The task:
State the number of lines in the records beneath that hold the word "ActueleReisTijd", and add nothing.

[Saved data entries]
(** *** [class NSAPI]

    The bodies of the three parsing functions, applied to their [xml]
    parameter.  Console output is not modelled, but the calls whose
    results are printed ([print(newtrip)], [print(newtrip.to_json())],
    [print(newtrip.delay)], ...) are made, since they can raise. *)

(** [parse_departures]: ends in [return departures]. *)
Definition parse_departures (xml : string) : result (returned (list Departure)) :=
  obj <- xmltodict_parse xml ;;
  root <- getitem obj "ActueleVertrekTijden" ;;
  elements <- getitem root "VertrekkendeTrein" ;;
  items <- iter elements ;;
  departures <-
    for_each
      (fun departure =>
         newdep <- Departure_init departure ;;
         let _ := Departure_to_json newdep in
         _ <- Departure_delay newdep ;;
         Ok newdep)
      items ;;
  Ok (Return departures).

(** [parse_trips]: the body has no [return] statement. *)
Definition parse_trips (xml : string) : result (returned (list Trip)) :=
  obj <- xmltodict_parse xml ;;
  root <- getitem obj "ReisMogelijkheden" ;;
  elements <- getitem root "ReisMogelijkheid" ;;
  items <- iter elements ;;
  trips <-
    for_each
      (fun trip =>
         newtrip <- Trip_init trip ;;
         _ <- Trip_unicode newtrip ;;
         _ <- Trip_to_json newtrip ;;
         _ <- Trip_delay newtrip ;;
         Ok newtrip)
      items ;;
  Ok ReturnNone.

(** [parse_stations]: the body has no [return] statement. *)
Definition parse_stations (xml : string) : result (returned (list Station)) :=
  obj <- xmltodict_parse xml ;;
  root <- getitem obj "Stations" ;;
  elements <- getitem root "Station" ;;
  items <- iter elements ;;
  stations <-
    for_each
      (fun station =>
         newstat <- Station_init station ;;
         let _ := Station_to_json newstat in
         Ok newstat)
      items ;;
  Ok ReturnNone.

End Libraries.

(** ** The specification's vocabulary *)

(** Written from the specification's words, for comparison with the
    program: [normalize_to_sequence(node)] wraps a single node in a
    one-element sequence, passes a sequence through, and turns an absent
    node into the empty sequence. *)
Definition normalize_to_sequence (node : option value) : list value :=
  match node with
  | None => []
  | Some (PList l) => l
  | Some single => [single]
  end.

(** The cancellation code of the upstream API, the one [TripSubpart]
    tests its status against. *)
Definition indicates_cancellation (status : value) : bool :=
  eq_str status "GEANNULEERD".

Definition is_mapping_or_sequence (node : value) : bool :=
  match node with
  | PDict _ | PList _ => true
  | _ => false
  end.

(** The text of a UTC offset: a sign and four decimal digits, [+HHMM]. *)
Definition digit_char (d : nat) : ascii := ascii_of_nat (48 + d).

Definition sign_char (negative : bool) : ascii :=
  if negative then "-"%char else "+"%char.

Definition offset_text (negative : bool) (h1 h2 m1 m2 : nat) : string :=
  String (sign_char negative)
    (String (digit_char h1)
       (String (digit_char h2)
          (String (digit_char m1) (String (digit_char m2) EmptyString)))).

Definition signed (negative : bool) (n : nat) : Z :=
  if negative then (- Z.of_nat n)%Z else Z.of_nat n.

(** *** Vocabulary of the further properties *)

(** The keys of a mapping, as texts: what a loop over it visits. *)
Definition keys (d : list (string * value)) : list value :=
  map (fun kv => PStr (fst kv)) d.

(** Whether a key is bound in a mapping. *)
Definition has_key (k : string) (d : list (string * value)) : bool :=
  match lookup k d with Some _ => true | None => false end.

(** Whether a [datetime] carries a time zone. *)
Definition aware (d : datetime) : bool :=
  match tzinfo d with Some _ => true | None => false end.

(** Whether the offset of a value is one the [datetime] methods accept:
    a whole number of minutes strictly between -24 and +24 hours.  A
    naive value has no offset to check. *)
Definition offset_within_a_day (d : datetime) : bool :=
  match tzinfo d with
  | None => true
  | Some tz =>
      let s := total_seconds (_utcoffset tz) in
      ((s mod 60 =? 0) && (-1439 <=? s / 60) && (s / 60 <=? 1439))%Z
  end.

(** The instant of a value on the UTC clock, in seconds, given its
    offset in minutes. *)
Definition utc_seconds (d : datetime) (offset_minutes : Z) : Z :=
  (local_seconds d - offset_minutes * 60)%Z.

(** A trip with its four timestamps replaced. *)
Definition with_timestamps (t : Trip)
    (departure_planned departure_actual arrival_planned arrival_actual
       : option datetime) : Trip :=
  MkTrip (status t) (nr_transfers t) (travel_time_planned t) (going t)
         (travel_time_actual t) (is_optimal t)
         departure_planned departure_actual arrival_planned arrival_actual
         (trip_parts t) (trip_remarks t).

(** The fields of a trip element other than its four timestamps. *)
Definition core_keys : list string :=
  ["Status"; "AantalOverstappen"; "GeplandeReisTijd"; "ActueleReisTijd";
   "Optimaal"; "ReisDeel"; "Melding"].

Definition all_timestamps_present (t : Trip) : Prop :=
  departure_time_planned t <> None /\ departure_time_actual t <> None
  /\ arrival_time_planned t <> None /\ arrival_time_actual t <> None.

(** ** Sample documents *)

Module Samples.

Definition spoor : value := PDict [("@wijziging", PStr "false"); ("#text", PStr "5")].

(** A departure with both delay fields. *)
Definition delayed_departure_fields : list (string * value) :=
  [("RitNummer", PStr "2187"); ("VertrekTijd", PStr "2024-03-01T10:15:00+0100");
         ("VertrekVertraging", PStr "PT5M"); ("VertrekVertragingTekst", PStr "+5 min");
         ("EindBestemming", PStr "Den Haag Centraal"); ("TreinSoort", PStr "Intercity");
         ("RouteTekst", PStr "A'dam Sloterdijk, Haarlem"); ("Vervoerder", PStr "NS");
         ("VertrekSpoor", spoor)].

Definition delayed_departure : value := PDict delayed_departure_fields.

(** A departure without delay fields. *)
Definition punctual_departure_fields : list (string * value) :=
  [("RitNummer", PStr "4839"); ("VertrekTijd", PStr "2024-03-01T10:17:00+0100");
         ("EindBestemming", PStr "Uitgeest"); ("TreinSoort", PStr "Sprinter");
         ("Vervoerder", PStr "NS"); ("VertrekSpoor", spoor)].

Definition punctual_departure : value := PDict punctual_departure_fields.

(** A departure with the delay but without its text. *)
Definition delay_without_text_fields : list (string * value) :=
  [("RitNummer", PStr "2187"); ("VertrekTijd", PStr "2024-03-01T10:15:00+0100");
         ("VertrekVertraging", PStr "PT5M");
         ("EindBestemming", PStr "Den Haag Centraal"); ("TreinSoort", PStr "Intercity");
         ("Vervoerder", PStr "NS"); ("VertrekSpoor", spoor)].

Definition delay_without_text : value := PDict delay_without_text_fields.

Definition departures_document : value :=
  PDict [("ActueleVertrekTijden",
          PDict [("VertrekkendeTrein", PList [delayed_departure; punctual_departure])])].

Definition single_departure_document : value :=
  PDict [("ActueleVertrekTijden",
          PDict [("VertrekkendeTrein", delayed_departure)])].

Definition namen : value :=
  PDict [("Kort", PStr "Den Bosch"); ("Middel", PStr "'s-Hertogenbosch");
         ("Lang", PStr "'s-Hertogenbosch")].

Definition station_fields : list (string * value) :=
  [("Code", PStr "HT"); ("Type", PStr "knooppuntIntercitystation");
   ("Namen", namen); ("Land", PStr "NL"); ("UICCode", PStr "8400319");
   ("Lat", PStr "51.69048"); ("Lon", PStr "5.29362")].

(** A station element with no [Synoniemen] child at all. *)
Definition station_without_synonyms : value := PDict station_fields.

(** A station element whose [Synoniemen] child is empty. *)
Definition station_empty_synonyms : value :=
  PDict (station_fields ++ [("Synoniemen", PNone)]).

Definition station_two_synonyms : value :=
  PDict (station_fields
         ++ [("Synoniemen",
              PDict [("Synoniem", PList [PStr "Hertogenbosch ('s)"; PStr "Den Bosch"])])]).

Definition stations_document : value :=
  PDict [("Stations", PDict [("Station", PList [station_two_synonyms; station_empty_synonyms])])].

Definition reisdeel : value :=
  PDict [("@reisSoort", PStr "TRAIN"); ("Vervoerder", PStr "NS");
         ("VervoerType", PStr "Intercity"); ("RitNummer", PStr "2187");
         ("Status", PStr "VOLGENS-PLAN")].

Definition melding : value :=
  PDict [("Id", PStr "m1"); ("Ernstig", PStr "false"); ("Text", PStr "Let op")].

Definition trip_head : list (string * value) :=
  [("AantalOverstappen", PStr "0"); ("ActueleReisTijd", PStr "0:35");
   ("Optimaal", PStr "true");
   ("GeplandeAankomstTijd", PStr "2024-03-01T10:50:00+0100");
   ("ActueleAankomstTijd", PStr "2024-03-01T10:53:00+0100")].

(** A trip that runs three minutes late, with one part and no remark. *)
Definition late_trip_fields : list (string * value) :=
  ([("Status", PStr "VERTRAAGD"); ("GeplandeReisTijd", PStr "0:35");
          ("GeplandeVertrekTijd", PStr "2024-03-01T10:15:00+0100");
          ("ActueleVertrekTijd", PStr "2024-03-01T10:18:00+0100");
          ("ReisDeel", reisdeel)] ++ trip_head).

Result of the task:
2